Nearly 200 banks around the country are at risk of suffering the same fate as Silicon Valley Bank, according to a new study.
A recent report from the banking research firm Fitch Ratings found that nearly 200 banks are vulnerable to the same liquidity issues that led to the collapse of SVB. The study found that these banks have similar levels of dependence on short-term funding, making them particularly vulnerable in a liquidity crisis.
The study identified the most vulnerable banks as those with high concentrations of deposits, low levels of liquid assets, and a reliance on short-term funding sources. These banks are particularly vulnerable to liquidity disruptions, which could lead to their failure in the event of a market downturn or economic crisis.
The report found that the most vulnerable banks are concentrated in the Midwest and Southeast. These regions are home to many small- and medium-sized banks, which are more vulnerable to liquidity issues due to their smaller size and lack of access to capital markets.
The Fitch report noted that the potential for widespread banking failures is “concerning,” but cautioned that the situation is not likely to reach the levels of the 2008 financial crisis. However, it said that the potential for a “significant number of banks” to fail is real and that regulators should be prepared to take action.

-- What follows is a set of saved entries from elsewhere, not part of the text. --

(** * hwhkit-go: RBAC engine, JWT token lifecycle and rate limiter

    A shallow embedding of [pkg/auth/rbac.go], [pkg/auth/manager.go], the
    [JWTManager] of package [auth] and [pkg/middleware/ratelimit.go],
    followed by the properties of these components.

    Conventions of the embedding:
    - Go maps are finite maps ([gmap]); a lookup of an absent key yields
      the zero value ([default] of the looked-up option).
    - A Go method that mutates its receiver and returns [error] becomes a
      function into [result]: [Ok] carries the receiver after the call,
      [Err] the returned error (the receiver is then unchanged, as every
      such method of the source returns before its first write).
    - Every reading of [time.Now()] is an explicit argument, in
      nanoseconds since the Unix epoch.
    - Go [int], [int64] and [time.Duration] are 64-bit two's complement
      integers: arithmetic on them is wrapped by [wrap64]. *)

From Stdlib Require Import ZArith Lia Ascii String.
From stdpp Require Import base option list gmap strings fin_maps.

Local Open Scope string_scope.

(** ** Go runtime: errors, results, machine integers *)

(** The kinds of failure golang-jwt/jwt/v5 reports while validating the
    registered claims (validator.go). *)
Inductive ClaimsError : Type :=
| ErrTokenExpired
| ErrTokenNotValidYet.

#[global] Instance ClaimsError_eq_dec : EqDecision ClaimsError.
Proof. solve_decision. Defined.

(** The failures of [jwt.Parser.ParseWithClaims] (parser.go, errors.go). *)
Inductive ParseError : Type :=
| ErrTokenMalformed
| ErrTokenUnverifiable
| ErrTokenSignatureInvalid
| ErrTokenInvalidClaims (causes : list ClaimsError).

(** Go values of type [error] as the modelled code builds them:
    [errors.New msg], [fmt.Errorf (msg ++ ": %w") err], and the errors
    coming out of the JWT library. *)
Inductive error : Type :=
| errors_New (msg : string)
| fmt_Errorf (msg : string) (wrapped : error)
| jwt_Error (e : ParseError).

Inductive result (A : Type) : Type :=
| Ok (a : A)
| Err (e : error).
Arguments Ok {A} a.
Arguments Err {A} e.

(** A Go call either returns or panics (run-time error). *)
Inductive outcome (A : Type) : Type :=
| Returned (a : A)
| Panicked (msg : string).
Arguments Returned {A} a.
Arguments Panicked {A} msg.

Definition min_int64 : Z := (- 2 ^ 63)%Z.
Definition max_int64 : Z := (2 ^ 63 - 1)%Z.

(** Two's complement wrap-around of a mathematical integer to 64 bits. *)
Definition wrap64 (z : Z) : Z :=
  ((z + 2 ^ 63) mod 2 ^ 64 - 2 ^ 63)%Z.

(** ** package strings *)
Module Strings.

(** [strings.HasPrefix]: [len(s) >= len(prefix) && s[:len(prefix)] == prefix]. *)
Definition HasPrefix (s prefix : string) : bool :=
  (String.length prefix <=? String.length s)%nat
  && bool_decide (String.substring 0 (String.length prefix) s = prefix).

(** [strings.HasSuffix]:
    [len(s) >= len(suffix) && s[len(s)-len(suffix):] == suffix]. *)
Definition HasSuffix (s suffix : string) : bool :=
  (String.length suffix <=? String.length s)%nat
  && bool_decide
       (String.substring (String.length s - String.length suffix)
          (String.length suffix) s = suffix).

Definition TrimPrefix (s prefix : string) : string :=
  if HasPrefix s prefix then
    String.substring (String.length prefix)
      (String.length s - String.length prefix) s
  else s.

Definition TrimSuffix (s suffix : string) : string :=
  if HasSuffix s suffix then
    String.substring 0 (String.length s - String.length suffix) s
  else s.

(** [strings.IndexByte]: the first index holding the byte, if any. *)
Fixpoint IndexByte (s : string) (c : ascii) : option nat :=
  match s with
  | EmptyString => None
  | String b rest => if decide (b = c) then Some O else S <$> IndexByte rest c
  end.

(** [strings.SplitN(s, sep, 2)] for a separator of one byte: the text
    before the first separator and the text after it, or [s] alone. *)
Definition SplitN2 (s : string) (sep : ascii) : list string :=
  match IndexByte s sep with
  | Some m =>
      [String.substring 0 m s;
       String.substring (S m) (String.length s - S m) s]
  | None => [s]
  end.

Definition lowerByte (c : ascii) : ascii :=
  let n := nat_of_ascii c in
  if (65 <=? n)%nat && (n <=? 90)%nat then ascii_of_nat (n + 32) else c.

The report also noted that the banking sector has become increasingly reliant on short-term funding sources, which can be quickly withdrawn in the event of a liquidity crisis. This could lead to a rapid decline in the sector's ability to provide credit and liquidity to businesses, which could have a damaging effect on the economy.
The Fitch report comes as banks around the country have been struggling with the impact of the pandemic on their balance sheets. Banks have seen an increase in loan defaults, while deposit outflows have left many banks with limited liquidity.
The report urged banks to take steps to bolster their liquidity and reduce their reliance on short-term funding sources. It also urged regulators to consider implementing more stringent rules for banks that are heavily reliant on these sources.
The findings of the Fitch report underscore the need for regulators to remain vigilant in monitoring the banking sector. With nearly 200 banks at risk of suffering the same fate as Silicon Valley Bank, it is clear that regulators must act quickly to protect the financial system from a potential crisis.